Content starts

(** ** The file system *)

Lemma makedirs_from_files pre rest fs0 fs1 :
  makedirs_from pre rest fs0 = Ok fs1 → files fs1 = files fs0.
Proof.
  revert pre fs0. induction rest as [|c rest IH]; intros pre fs0; simpl.
  - by intros [= ->].
  - case_match; [done|]. intros Hm. by apply IH in Hm.
Qed.


Ltac split_if :=
  match goal with |- context [if ?b then _ else _] => destruct b eqn:? end.




Lemma fs_open_wb_spec p fs0 fs1 :
  fs_open_wb p fs0 = Ok fs1 →
  is_dir fs0 (parent p) = true ∧ dirs fs1 = dirs fs0 ∧
  files fs1 = <[p := []]> (files fs0).
Proof.
  unfold fs_open_wb. repeat case_match; try done. by intros [= <-].
Qed.

Lemma fs_open_wb_no_parent p fs0 :
  is_dir fs0 (parent p) = false → is_ok (fs_open_wb p fs0) = false.
Proof. unfold fs_open_wb. intros ->. by repeat case_match. Qed.

(** ** Programs of the package: what they cannot do *)

Section Frame.
Context {rp : Reporter}.
Implicit Types w : World rp.

Lemma mmap_write_readonly off payload m :
  access m = ACCESS_READ → mmap_write off payload m = Err TypeError.
Proof. unfold mmap_write. by intros ->. Qed.


(** One operation leaves the file system and the trace alone, and a
    read-only cache map as it is. *)
Lemma handle_frame {X} (op : Op X) w :
  fs (handle op w).2 = fs w ∧
  trace (handle op w).2 = trace w ∧
  (readonly (dyldFile w) → dyldFile (handle op w).2 = dyldFile w).
Proof.
  destruct op as [m|m off payload| |d|u s|msg]; simpl; try done.
  destruct (get_map m w) as [mo|] eqn:Hm; [|done].
  destruct (mmap_write off payload mo) as [mo'|e] eqn:Hw; [|done].
  destruct m; simpl in *; split_and!; try done.
  intros Hro. rewrite (mmap_write_readonly _ _ _ (Hro _ Hm)) in Hw. done.
Qed.
(* ------------------------------------------------------------------ *)
(** ** [maxChars] across the form and the route

    The forms send [if (data.maxChars) formData.append('maxChars',
    data.maxChars.toString())] (src/components/openai-form.tsx), and the
    route reads [formData.get('maxChars') ? parseInt(..) : undefined].
    Numbers are the integers the form's schema admits
    ([z.number().int().positive()]). *)

(** The decimal digits of a positive integer, without leading zeros. *)
Definition decimalDigits (p : positive) : string :=
  NilEmpty.string_of_uint (N.to_uint (Npos p)).

(** The exponent form of [Number::toString] from [10^21] on: the first
    digit, then ["."] and the further digits up to the last non-zero one
    (if any), then ["e+"] and the exponent. *)
Definition exponentForm (ds : string) : string :=
  match ds with
  | EmptyString => EmptyString
  | String d rest =>
      let frac := dropTrailing (fun a => Ascii.eqb a "0") rest in
      String d ((if String.eqb frac "" then "" else String "." frac) ++
                "e+" ++ NilEmpty.string_of_uint (Nat.to_uint (String.length rest)))
  end.

(** [Number::toString] of a positive integer: its decimal digits below
    [10^21], the exponent form from [10^21] on. For [2^53 < n] a [Number]
    holds the nearest double, whose shortest digits the model does not
    compute: it keeps the exact digits of [n] there, with the same first
    digit and the same form; no property below depends on the digits
    after the first in that range. *)
Definition unsignedToString (p : positive) : string :=
  if (Zpos p <? 10 ^ 21)%Z then decimalDigits p else exponentForm (decimalDigits p).

(** [n.toString()] for an integer [n]. *)
Definition numberToString (n : Z) : string :=
  match n with
  | Z0 => "0"
  | Zpos p => unsignedToString p
  | Zneg p => String "-" (unsignedToString p)
  end.

Definition isDecDigit (a : ascii) : bool :=
  let n := nat_of_ascii a in (48 <=? n)%nat && (n <=? 57)%nat.

Definition hexDigitValue (a : ascii) : option Z :=
  let n := nat_of_ascii a in
  if (48 <=? n)%nat && (n <=? 57)%nat then Some (Z.of_nat (n - 48))
  else if (97 <=? n)%nat && (n <=? 102)%nat then Some (Z.of_nat (n - 87))
  else if (65 <=? n)%nat && (n <=? 70)%nat then Some (Z.of_nat (n - 55))
  else None.

Definition isHexDigit (a : ascii) : bool :=
  match hexDigitValue a with Some _ => true | None => false end.

Fixpoint takeWhileStr (p : ascii -> bool) (s : string) : string :=
  match s with
  | EmptyString => EmptyString
  | String a r => if p a then String a (takeWhileStr p r) else EmptyString
  end.

Fixpoint hexValue (acc : Z) (s : string) : Z :=
  match s with
  | EmptyString => acc
  | String a r =>
      match hexDigitValue a with
      | Some d => hexValue (16 * acc + d)%Z r
      | None => acc
      end
  end.

(** The rest of [s] behind a ["0x"] or ["0X"] prefix. *)
Definition hexPrefix (s : string) : option string :=
  match s with
  | String z (String x r) =>
      if Ascii.eqb z "0" && (Ascii.eqb x "x" || Ascii.eqb x "X") then Some r else None
  | _ => None
  end.

(** Step 2 of [parseInt]: an optional sign; [-1] for ["-"]. *)
Definition splitSign (s1 : string) : Z * string :=
  match s1 with
  | String a r =>
      if Ascii.eqb a "-" then ((-1)%Z, r)
      else if Ascii.eqb a "+" then (1%Z, r) else (1%Z, s1)
  | EmptyString => (1%Z, s1)
  end.

(** The unsigned part of [parseInt]: radix 16 behind ["0x"] or ["0X"],
    otherwise radix 10; the longest digit prefix, [None] (NaN) if it is
    empty. *)
Definition parseUnsigned (s2 : string) : option Z :=
  match hexPrefix s2 with
  | Some r =>
      let ds := takeWhileStr isHexDigit r in
      if String.eqb ds "" then None else Some (hexValue 0 ds)
  | None =>
      let ds := takeWhileStr isDecDigit s2 in
      if String.eqb ds "" then None
      else option_map (fun d => Z.of_N (N.of_uint d)) (NilEmpty.uint_of_string ds)
  end.
(** [S256FieldElement.__init__(self, number, prime=None)]: the [prime]
    argument is dropped and the base constructor is called with [P]. *)
Definition S256FieldElement (number : Z) (prime : option Z)
  : result FieldElement :=
  FieldElement_init number P.

(** Modelled from the spec: the arithmetic of [FieldElement]
    (littlebit/ecc/field.py is not part of the sources).  Section 4.1:
    [add], [sub] and [mul] fail with a MismatchError if the operands have
    different primes, otherwise compute in ordinary integer arithmetic and
    reduce modulo [prime] into [[0, prime)]. *)
Definition same_prime (e1 e2 : FieldElement) : bool :=
  prime e1 =? prime e2.

Definition fe_add (e1 e2 : FieldElement) : result FieldElement :=
  if same_prime e1 e2
  then FieldElement_init ((number e1 + number e2) mod prime e1) (prime e1)
  else Raise MismatchError.

Definition fe_sub (e1 e2 : FieldElement) : result FieldElement :=
  if same_prime e1 e2
  then FieldElement_init ((number e1 - number e2) mod prime e1) (prime e1)
  else Raise MismatchError.

Definition fe_mul (e1 e2 : FieldElement) : result FieldElement :=
  if same_prime e1 e2
  then FieldElement_init ((number e1 * number e2) mod prime e1) (prime e1)
  else Raise MismatchError.

(** Modelled from the spec: the product of a [FieldElement] with an integer
    coefficient, as used by the slope [(3x^2 + a) / (2y)] of section 4.2. *)
Definition fe_rmul (coefficient : Z) (e : FieldElement)
  : result FieldElement :=
  FieldElement_init ((number e * coefficient) mod prime e) (prime e).

(** The built-in [pow(base, exponent, modulus)] for a non-negative
    exponent. *)
Definition pow3 (base exponent modulus : Z) : Z :=
  Zpow_mod base exponent modulus.

(** Modelled from the spec: [FieldElement.__pow__].  Section 4.1: the
    exponent is normalised by [e mod (prime - 1)] and the power is then
    computed by modular exponentiation. *)
Definition fe_pow (e : FieldElement) (exponent : Z) : result FieldElement :=
  let n := exponent mod (prime e - 1) in
  FieldElement_init (pow3 (number e) n (prime e)) (prime e).

(** Modelled from the spec: [FieldElement.__truediv__].  Section 4.1:
    [div(other)] is [self * other^(prime-2)] and fails with a MismatchError
    on differing primes. *)
Definition fe_div (e1 e2 : FieldElement) : result FieldElement :=
  if same_prime e1 e2
  then FieldElement_init
         ((number e1 * pow3 (number e2) (prime e1 - 2) (prime e1))
            mod prime e1) (prime e1)
  else Raise MismatchError.

(** Modelled from the spec: equality of field elements is structural. *)
Definition fe_eqb (e1 e2 : FieldElement) : bool :=
  (number e1 =? number e2) && (prime e1 =? prime e2).

(** [S256FieldElement.sqrt]: [self ** ((self.prime + 1) // 4)]. *)
Definition sqrt (self : FieldElement) : result FieldElement :=
  fe_pow self ((prime self + 1) / 4).

(** ** Point *)

(** [x = y = None] is the point at infinity. *)
Record Point : Set := mkPoint {
  x : option FieldElement;
  y : option FieldElement;
  a : FieldElement;
  b : FieldElement
}.

(** Modelled from the spec: [y^2 == x^3 + a*x + b] in the shared field. *)
Definition on_curve (xv yv av bv : FieldElement) : result bool :=
  lhs <- fe_pow yv 2 ;;
  x3 <- fe_pow xv 3 ;;
  ax <- fe_mul av xv ;;
  t <- fe_add x3 ax ;;
  rhs <- fe_add t bv ;;
  Ok (fe_eqb lhs rhs).

(** Modelled from the spec: [Point.__init__] (littlebit/ecc/point.py is not
    part of the sources).  Section 4.2: if both coordinates are present the
    curve equation is verified and construction fails with a
    CurveMembershipError otherwise; the point at infinity is always valid.
    Section 3 admits no other point, so a point with exactly one coordinate
    is refused as well. *)
Definition Point_init (xv yv : option FieldElement) (av bv : FieldElement)
  : result Point :=
  match xv, yv with
  | None, None => Ok (mkPoint None None av bv)
  | Some xe, Some ye =>
      ok <- on_curve xe ye av bv ;;
      if ok then Ok (mkPoint xv yv av bv) else Raise CurveMembershipError
  | _, _ => Raise CurveMembershipError
  end.

Definition opt_fe_eqb (o1 o2 : option FieldElement) : bool :=
  match o1, o2 with
  | None, None => true
  | Some e1, Some e2 => fe_eqb e1 e2
  | _, _ => false
  end.

(** Modelled from the spec: equality of points is structural. *)
Definition point_eqb (p q : Point) : bool :=
  opt_fe_eqb (x p) (x q) && opt_fe_eqb (y p) (y q)
  && fe_eqb (a p) (a q) && fe_eqb (b p) (b q).

(** Modelled from the spec: [Point.__add__], section 4.2, cases 1 to 5 in
    the order they are listed. *)
Definition Point_add (p q : Point) : result Point :=
  if negb (fe_eqb (a p) (a q) && fe_eqb (b p) (b q)) then Raise MismatchError
  else
    match x p, y p, x q, y q with
    | None, _, _, _ => Ok q
    | _, _, None, _ => Ok p
    | Some x1, Some y1, Some x2, Some y2 =>
        if fe_eqb x1 x2 && negb (fe_eqb y1 y2) then
          Point_init None None (a p) (b p)
        else if point_eqb p q && (number y1 =? 0) then
          Point_init None None (a p) (b p)
        else if point_eqb p q then
          xx <- fe_pow x1 2 ;;
          n3 <- fe_rmul 3 xx ;;
          num <- fe_add n3 (a p) ;;
          den <- fe_rmul 2 y1 ;;
          m <- fe_div num den ;;
          mm <- fe_pow m 2 ;;
          x2' <- fe_rmul 2 x1 ;;
          x3 <- fe_sub mm x2' ;;
          dx <- fe_sub x1 x3 ;;
          mdx <- fe_mul m dx ;;
          y3 <- fe_sub mdx y1 ;;
          Point_init (Some x3) (Some y3) (a p) (b p)
        else
          dy <- fe_sub y2 y1 ;;
          dx <- fe_sub x2 x1 ;;
          m <- fe_div dy dx ;;
          mm <- fe_pow m 2 ;;
          t <- fe_sub mm x1 ;;
          x3 <- fe_sub t x2 ;;
          dx3 <- fe_sub x1 x3 ;;
          mdx <- fe_mul m dx3 ;;
          y3 <- fe_sub mdx y1 ;;
          Point_init (Some x3) (Some y3) (a p) (b p)
    | _, _, _, _ => Raise CurveMembershipError
    end.

(** Modelled from the spec: the double-and-add loop of [Point.__rmul__],
    section 4.2.  The bits of the coefficient are consumed from the least
    significant one; every iteration conditionally adds the running point
    to the result and doubles the running point. *)
Fixpoint rmul_loop (coef : positive) (current acc : Point) : result Point :=
  match coef with
  | xH =>
      acc' <- Point_add acc current ;;
      _ <- Point_add current current ;;
      Ok acc'
  | xO coef' =>
      current' <- Point_add current current ;;
      rmul_loop coef' current' acc
  | xI coef' =>
      acc' <- Point_add acc current ;;
      current' <- Point_add current current ;;
      rmul_loop coef' current' acc'
  end.

(** Modelled from the spec: [Point.__rmul__] for a non-negative
    coefficient; the result starts at infinity, so coefficient 0 returns
    infinity. *)
Definition Point_rmul (coefficient : BinNums.N) (self : Point) : result Point :=
  acc <- Point_init None None (a self) (b self) ;;
  match coefficient with
  | N0 => Ok acc
  | Npos coef => rmul_loop coef self acc
  end.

Content ends

Problem to work on: Filter the entries and copy out every line with the word "CurveMembershipError".

Output for this task:
    CurveMembershipError otherwise; the point at infinity is always valid.
      if ok then Ok (mkPoint xv yv av bv) else Raise CurveMembershipError
  | _, _ => Raise CurveMembershipError
    | _, _, _, _ => Raise CurveMembershipError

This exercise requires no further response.